Une pétition demandant à la Commission européenne d’inclure l’obligation de respecter le dimanche chômé dans une prochaine révision de la directive européenne sur le temps de travail aurait déjà été signée par un tiers des députés européens, selon EUobserver.

Cette révélation fait partie du compte rendu que le journal informatique indépendant fait de la conférence « Pour un dimanche sans travail » qui a eu lieu dans le bâtiment du Parlement européen la semaine dernière, organisée par le député européen allemand Thomas Mann (EPP/CDU), vice-président de la Commission de l’emploi et des affaires sociales.

Il semblerait que l’ampleur du soutien que les députés européens ont accordé à cette pétition n’est pas étrangère à une promesse faite par le commissaire européen pour les affaires sociales au cours de la conférence. En effet, M. Laszlo Andora a garanti que “la Commission examinera toutes les contributions à la directive sur le temps de travail en examen”.

Il se peut que la perspective d’un malaise entre la Commission européenne et les autorités religieuses chrétiennes et leurs ouailles ait pu aussi motiver cette promesse.

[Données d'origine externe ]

(** In counter mode the same call encrypts and decrypts: applied twice from the
    same context it gives the buffer back, whatever its length, and leaves the
    same counter; the counter goes up by one, as a big-endian number modulo
    [2^128], for every block of key stream. *)
Theorem aes_ctr_involution ctx buf iv :
  block iv ->
  (let '(ctx', out) := AES_CTR_xcrypt_buffer ctx buf in
   length out = length buf /\ AES_CTR_xcrypt_buffer ctx out = (ctx', buf)) /\
  be_value (iv_increment iv) = (be_value iv + 1) mod 2 ^ 128 /\ block (iv_increment iv).
Proof.
  intros [Hl Hb]. split.
  - unfold AES_CTR_xcrypt_buffer. pose proof (ctr_loop_twice (RoundKey ctx) buf AES_BLOCKLEN [] (Iv ctx)) as H.
    destruct (ctr_loop _ buf _ _ _) as [out iv']. destruct H as [H1 H2]. by rewrite H2.
  - destruct (iv_increment_value iv Hb) as (H1 & H2 & H3 & _). rewrite H1, Hl. split; [done|]. by split; [lia|].
Qed.

(** *** Witnesses *)

Lemma seqZ_bytes : Forall is_byte (seqZ 0 32) /\ block (seqZ 16 16).
Proof. split; [|split; [done|]]; repeat constructor; unfold is_byte; mlia. Qed.

Lemma aes_decrypt_encrypt_witness :
  AES_ECB_decrypt (AES_init_ctx (Ctx [] []) (seqZ 0 32))
    (AES_ECB_encrypt (AES_init_ctx (Ctx [] []) (seqZ 0 32)) (seqZ 16 16)) = seqZ 16 16.
Proof. apply (aes_decrypt_encrypt (seqZ 0 32) (seqZ 16 16)); [reflexivity|apply seqZ_bytes|apply seqZ_bytes]. Defined.

Lemma aes_cbc_round_trip_witness :
  let ctx := AES_init_ctx_iv (seqZ 0 32) (seqZ 16 16) in
  let '(ctx', out) := AES_CBC_encrypt_buffer ctx (seqZ 0 32) in
  AES_CBC_decrypt_buffer ctx out = (ctx', seqZ 0 32).
Proof.
  apply (aes_cbc_round_trip (seqZ 0 32) (seqZ 16 16) (seqZ 0 32) 2);
    [reflexivity|apply seqZ_bytes|apply seqZ_bytes|apply seqZ_bytes|reflexivity].
Defined.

Effectivement, l’une des raisons invoquées pendant la conférence par les défenseurs du dimanche comme jour férié a été l’argument religieux.

“L’Etat et la société doivent offrir aux gens la possibilité de pratiquer leurs croyances. S’il s’agit d’une société juive, c’est le jour du sabbat ; s’il s’agit d’une société chrétienne, c’est le dimanche”, a martelé le député européen allemand Elmar Brok, du groupe PPE/CDU.